Moreover, successful implementation of value-based payment models implies the existence of an adequate infrastructure of both data exchange and coordination of care between physicians. This, unfortunately, is not always happening. A Commonwealth Fund study found that "many primary-care physicians struggle to receive relevant clinical information from specialists and hospitals, complicating efforts to provide seamless, coordinated care."

All this raises the question how to reconfigure the healthcare system to revitalize primary care. The obvious answer is to increase primary care reimbursement to reduce the disparity between primary and specialty care income.

But, there may be other less conventional ways to achieve the objective. The Lown Institute proposes that the government cover the cost of medical school for students who devote ten years or more to primary care and that CMS residency subsidies are offered to those entering the field of primary care.

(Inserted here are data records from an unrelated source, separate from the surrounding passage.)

(* ===== verification/Claims.v ===== *)
(** * Claims of the provider

    Starting and finishing claims, one request at a time and without faults,
    and the checks of the control requests. *)
From S2P Require Import Prelude Prog Bytes AtomicStorage Lock Blockchain PaymentChannelApi.
From S2P Require Import PaymentChannelStorage Validation Escrow Handler EscrowHandler.
From S2P Require Import StateService ControlService World Concurrency Sequential.
Import Payment (Payment) PaymentChannelData (PaymentChannelData) Claim (Claim)
  PaymentChannelService (PaymentChannelService) ServiceMetadata (ServiceMetadata).
Local Open Scope Z_scope.

Section claims.
Context `{!GoEthereum, !EscrowCodec, !EscrowCodecLaws, !EthereumNode}
  (metadata : ServiceMetadata).

Local Abbreviation service := (Components_PaymentChannelService metadata).
Local Abbreviation control := (Components_ProviderControlService metadata).

(** The world after a claim on the channel state [c] was started. *)
Definition claim_started (id : Z) (update : ChannelUpdate) (c : PaymentChannelData)
    (w : World) : World :=
  set_store (put_payment (getPaymentFromChannel c)
    (put_channel (channel_key id) (update c) (store w))) w.

Definition claim_impl (payment : Payment) : claimImpl DaemonE :=
  mkClaimImpl (NewPaymentStorage daemon_storage) payment.

Lemma run_StartClaim id update c w :
  lock_free id (store w) -> stored_channel (store w) (channel_key id) = Ok (Some c) ->
  run (lockingPaymentChannelService_StartClaim service (channel_key id) update) w
  = (Returned (Ok (claim_impl (getPaymentFromChannel c))),
     with_lock id unlocked (claim_started id update c w)).
Proof.
  intros Hl Hc. unfold lockingPaymentChannelService_StartClaim.
  rewrite run_bind. change (Locker_Lock _ _)
    with (etcdLocker_Lock (mkEtcdLocker DaemonE
            (PrefixedAtomicStorage_object (NewLockerStorage daemon_storage)))
            (PaymentChannelKey_String (channel_key id))).
  rewrite run_Lock_free by done. rewrite run_defer. unfold bind_ok. rewrite !run_bind.
  change (service_storage service) with (NewPaymentChannelStorage daemon_storage).
  change (service_paymentStorage service) with (NewPaymentStorage daemon_storage).
  rewrite run_channel_get. unfold with_lock at 1. cbn [store set_store].
  rewrite lock_other_channel, Hc, run_bind, run_channel_put, run_bind, run_payment_put.
  cbn [run]. rewrite run_Unlock.
  - f_equal. unfold claim_started, with_lock, set_store. simpl.
    by rewrite put_channel_lock, put_payment_lock, insert_insert_eq.
  - apply lock_held_put_payment, lock_held_put_channel, with_lock_held.
Qed.

(** C19: starting a claim takes the authorized amount out of the channel and
    records it, with the signature that covers it, as the claim of the old
    nonce: together they are the amount the channel had; the channel continues
    with the next nonce, nothing authorized, and a free lock. *)
Theorem start_claim_moves_authorized_amount id c w :
  lock_free id (store w) -> stored_channel (store w) (channel_key id) = Ok (Some c) ->
  exists claim w' next p,
    run (lockingPaymentChannelService_StartClaim service (channel_key id)
           IncrementChannelNonce) w = (Returned (Ok claim), w') /\
    lock_free id (store w') /\
    stored_channel (store w') (channel_key id) = Ok (Some next) /\
    stored_payment (store w') (claim_id (PaymentChannelData.ChannelID c)
                                 (PaymentChannelData.Nonce c)) = Ok (Some p) /\
    claimImpl_Payment claim = getPaymentFromChannel c /\
    Payment.Amount p = PaymentChannelData.AuthorizedAmount c /\
    Payment.Signature p = norm_slice (PaymentChannelData.Signature c) /\
    PaymentChannelData.Nonce next = PaymentChannelData.Nonce c + 1 /\
    PaymentChannelData.AuthorizedAmount next = 0 /\
    PaymentChannelData.FullAmount next + Payment.Amount p = PaymentChannelData.FullAmount c.
Proof.
  intros Hl Hc. exists (claim_impl (getPaymentFromChannel c)),
    (with_lock id unlocked (claim_started id IncrementChannelNonce c w)),
    (norm_channel (IncrementChannelNonce c)), (norm_payment (getPaymentFromChannel c)).
  split; [by apply run_StartClaim|]. unfold with_lock, claim_started. cbn [store set_store].
  split; [right; apply lookup_insert_eq|].
  rewrite lock_other_channel, lock_other_payment, stored_channel_put_payment,
    stored_put_channel.
  split; [done|]. split; [apply stored_put_payment|].
  repeat (split; [done|]). simpl. lia.
Qed.

(** a claim cannot be started while a payment transaction holds the lock of
    the channel, nor on a channel that was never paid; nothing is written. *)
Lemma start_claim_refused id update w :
  (lock_held id (store w) ->
   exists e, run (lockingPaymentChannelService_StartClaim service (channel_key id) update) w
     = (Returned (Err e), w)) /\
  (lock_free id (store w) -> stored_channel (store w) (channel_key id) = Ok None ->
   exists e, run (lockingPaymentChannelService_StartClaim service (channel_key id) update) w
     = (Returned (Err e), with_lock id unlocked w)).
Proof.
  unfold lockingPaymentChannelService_StartClaim.
  rewrite run_bind. change (Locker_Lock _ _)
    with (etcdLocker_Lock (mkEtcdLocker DaemonE
            (PrefixedAtomicStorage_object (NewLockerStorage daemon_storage)))
            (PaymentChannelKey_String (channel_key id))).
  split.
  - intros Hl. rewrite run_Lock_held by done. cbn [run]. eauto.
  - intros Hl Hc. rewrite run_Lock_free by done. rewrite run_defer. unfold bind_ok.
    rewrite !run_bind.
    change (service_storage service) with (NewPaymentChannelStorage daemon_storage).
    rewrite run_channel_get. unfold with_lock at 1. cbn [store set_store].
    rewrite lock_other_channel, Hc. cbn [run].
    rewrite run_Unlock by apply with_lock_held. rewrite with_lock_twice. eauto.
Qed.

(** ** The block number check *)

Lemma run_compareWithLatestBlockNumber blockNumberPassed w :
  run (compareWithLatestBlockNumber control blockNumberPassed) w = (Returned (Ok tt), w).
Proof.
  unfold compareWithLatestBlockNumber, control_currentBlock. cbn [bind_ok bind run].
  cbn. unfold Cmp. by destruct (_ ?= _).
Qed.

(** the check of the block number of a control request accepts every number,
    however far it is from the latest block: an old signed request is accepted
    for ever. *)
Lemma every_block_number_is_accepted blockNumberPassed w :
  run (compareWithLatestBlockNumber control blockNumberPassed) w = (Returned (Ok tt), w).
Proof. apply run_compareWithLatestBlockNumber. Qed.

(** ** The signature check of [StartClaim] *)

(** the check of the signature of a claim request lets through exactly the
    requests that the provider's payment address signed for the current nonce
    of the channel, and every request for a channel that does not exist. *)
Lemma start_claim_signature_check request w :
  let id := bytesToBigInt (StartClaimRequest.ChannelId request) in
  run (verifySignerForStartClaim control request) w
  = (Returned (match channel_now metadata id w with
               | Err e => Err e
               | Ok None => Ok tt
               | Ok (Some c) => verifySigner control
                   (start_claim_message control id (PaymentChannelData.Nonce c))
                   (Some (StartClaimRequest.Signature request))
               end), w).
Proof.
  intros id. unfold verifySignerForStartClaim, bind_ok. rewrite run_bind.
  change (PaymentChannelService.PaymentChannel _)
    with (lockingPaymentChannelService_PaymentChannel service).
  change (mkPaymentChannelKey _) with (channel_key id).
  rewrite run_PaymentChannel. by destruct (channel_now metadata id w) as [[c|]|e].
Qed.

Lemma run_ListClaims_empty w :
  matching_values (prefixed_key payment_storage_prefix "") (store w) = [] ->
  run (PaymentChannelService.ListClaims (lockingPaymentChannelService_object service)) w
  = (Returned (Ok []), w).
Proof.
  intros Hm. cbn [PaymentChannelService.ListClaims lockingPaymentChannelService_object].
  unfold lockingPaymentChannelService_ListClaims, PaymentStorage_GetAll, bind_ok.
  cbn [service_paymentStorage Components_PaymentChannelService NewPaymentChannelService
    PaymentStorage_delegate NewPaymentStorage TypedAtomicStorage.GetAll
    TypedAtomicStorageImpl_object TypedAtomicStorageImpl_GetAll]. unfold bind_ok.
  rewrite !run_bind.
  change (run (AtomicStorage.GetByKeyPrefix _ _) w)
    with (run (call_storage daemon_storage
                 (SGetByKeyPrefix (prefixed_key payment_storage_prefix ""))) w).
  rewrite run_storage. cbn [memoryStorage_call memoryStorage_GetByKeyPrefix fst snd].
  pose proof (matching_values_memory (prefixed_key payment_storage_prefix "") (store w)) as Hp.
  rewrite Hm in Hp. apply Permutation_nil_r in Hp. rewrite Hp, set_store_id. done.
Qed.

(** a request to claim a channel that does not exist, signed by anybody,
    reaches the channel as a nil pointer: the request panics. *)
Lemma start_claim_on_unknown_channel_panics request w :
  ServiceMetadata.MpeAddress metadata = StartClaimRequest.MpeAddress request ->
  channel_now metadata (bytesToBigInt (StartClaimRequest.ChannelId request)) w = Ok None ->
  matching_values (prefixed_key payment_storage_prefix "") (store w) = [] ->
  run (ProviderControlService_StartClaim control request) w = (Panicked nil_dereference, w).
Proof.
  intros Hmpe Hc Hm. unfold ProviderControlService_StartClaim, checkMpeAddress.
  rewrite decide_True by done. unfold bind_ok. rewrite run_bind.
  assert (run (verifySignerForStartClaim control request) w = (Returned (Ok tt), w)) as ->.
  { unfold verifySignerForStartClaim, bind_ok. rewrite run_bind.
    change (PaymentChannelService.PaymentChannel _)
      with (lockingPaymentChannelService_PaymentChannel service).
    change (mkPaymentChannelKey ?k) with (channel_key k).
    by rewrite run_PaymentChannel, Hc. }
  rewrite run_bind. unfold removeClaimedPayments. rewrite run_bind.
  change (control_channelService control) with (lockingPaymentChannelService_object service).
  rewrite run_ListClaims_empty by done. cbn [remove_claimed run].
  unfold beginClaimOnChannel, bind_ok. rewrite run_bind.
  change (PaymentChannelService.PaymentChannel _)
    with (lockingPaymentChannelService_PaymentChannel service).
  change (mkPaymentChannelKey ?k) with (channel_key k).
  by rewrite run_PaymentChannel, Hc.
Qed.
End claims.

Further, the Lown Institute wants to promote more use of direct primary care models: Here, primary care practices bypass insurers by directly charging patients a monthly membership fee in lieu of accepting insurance payments. The membership fee covers all or most primary care services including clinical and laboratory services, consultative services, care coordination, and comprehensive care management.

The counter argument to the decline in primary care may be that primary care has been partly supplanted by the emergence of numerous urgent care facilities. But, urgent and emergency room care for that matter do not replace primary care. In fact, inefficiencies abound when the emphasis is on acute rather than maintenance or chronic care.